Segment Start: Study material

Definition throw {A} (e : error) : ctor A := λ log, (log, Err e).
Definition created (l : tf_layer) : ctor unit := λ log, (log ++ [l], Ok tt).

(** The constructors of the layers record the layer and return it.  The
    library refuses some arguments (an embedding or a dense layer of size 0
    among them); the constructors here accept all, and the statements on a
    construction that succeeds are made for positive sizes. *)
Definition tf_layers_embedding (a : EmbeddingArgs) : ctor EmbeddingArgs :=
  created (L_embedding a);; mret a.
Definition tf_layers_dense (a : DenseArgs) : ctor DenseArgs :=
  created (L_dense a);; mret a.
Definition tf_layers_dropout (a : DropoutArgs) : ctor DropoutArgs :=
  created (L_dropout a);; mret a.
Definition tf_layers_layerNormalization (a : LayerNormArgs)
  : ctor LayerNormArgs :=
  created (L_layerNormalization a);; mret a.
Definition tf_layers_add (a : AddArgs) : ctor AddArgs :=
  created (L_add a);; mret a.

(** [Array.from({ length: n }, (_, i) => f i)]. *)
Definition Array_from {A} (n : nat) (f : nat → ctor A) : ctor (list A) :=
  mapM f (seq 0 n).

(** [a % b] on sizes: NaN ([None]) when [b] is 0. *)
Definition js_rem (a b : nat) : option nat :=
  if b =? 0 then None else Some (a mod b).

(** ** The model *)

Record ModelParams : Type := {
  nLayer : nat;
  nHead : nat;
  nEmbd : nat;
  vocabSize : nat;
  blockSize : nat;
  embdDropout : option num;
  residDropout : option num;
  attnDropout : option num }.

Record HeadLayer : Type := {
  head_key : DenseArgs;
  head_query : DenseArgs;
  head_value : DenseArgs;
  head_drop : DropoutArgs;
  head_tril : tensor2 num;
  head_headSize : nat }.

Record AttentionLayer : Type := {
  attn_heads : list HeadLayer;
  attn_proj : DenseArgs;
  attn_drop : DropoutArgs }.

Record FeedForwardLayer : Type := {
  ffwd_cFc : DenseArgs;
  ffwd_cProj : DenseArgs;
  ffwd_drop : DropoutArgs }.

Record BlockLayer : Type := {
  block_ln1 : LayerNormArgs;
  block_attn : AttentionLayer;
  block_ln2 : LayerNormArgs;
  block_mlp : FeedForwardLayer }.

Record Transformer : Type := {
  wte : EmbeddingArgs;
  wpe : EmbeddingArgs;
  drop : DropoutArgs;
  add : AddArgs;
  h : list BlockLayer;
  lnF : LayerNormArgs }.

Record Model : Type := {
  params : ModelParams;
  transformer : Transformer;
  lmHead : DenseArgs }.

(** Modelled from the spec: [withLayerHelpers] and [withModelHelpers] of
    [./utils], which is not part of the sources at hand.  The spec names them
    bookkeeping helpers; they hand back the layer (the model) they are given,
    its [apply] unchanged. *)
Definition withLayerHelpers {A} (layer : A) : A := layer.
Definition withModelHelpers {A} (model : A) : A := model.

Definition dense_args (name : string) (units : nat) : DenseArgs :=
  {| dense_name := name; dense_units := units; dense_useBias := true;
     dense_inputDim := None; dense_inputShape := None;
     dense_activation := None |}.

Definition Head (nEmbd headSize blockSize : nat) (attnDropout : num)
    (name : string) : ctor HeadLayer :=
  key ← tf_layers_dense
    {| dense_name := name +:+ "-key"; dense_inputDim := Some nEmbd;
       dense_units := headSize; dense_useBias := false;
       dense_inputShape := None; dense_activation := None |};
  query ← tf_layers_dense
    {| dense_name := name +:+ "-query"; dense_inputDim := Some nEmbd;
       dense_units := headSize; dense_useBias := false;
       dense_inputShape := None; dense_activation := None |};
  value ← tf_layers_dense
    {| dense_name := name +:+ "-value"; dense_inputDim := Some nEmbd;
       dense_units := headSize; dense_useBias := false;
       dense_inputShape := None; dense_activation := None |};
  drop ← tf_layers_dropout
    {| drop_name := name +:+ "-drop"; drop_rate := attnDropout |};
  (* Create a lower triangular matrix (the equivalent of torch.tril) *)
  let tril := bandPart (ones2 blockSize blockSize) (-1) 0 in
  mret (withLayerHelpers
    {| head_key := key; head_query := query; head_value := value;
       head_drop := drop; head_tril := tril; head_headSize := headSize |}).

Segment End: Study material

Every line in the records above that contains the word "HeadLayer" should be copied out.

Record HeadLayer : Type := {
  attn_heads : list HeadLayer;
    (name : string) : ctor HeadLayer :=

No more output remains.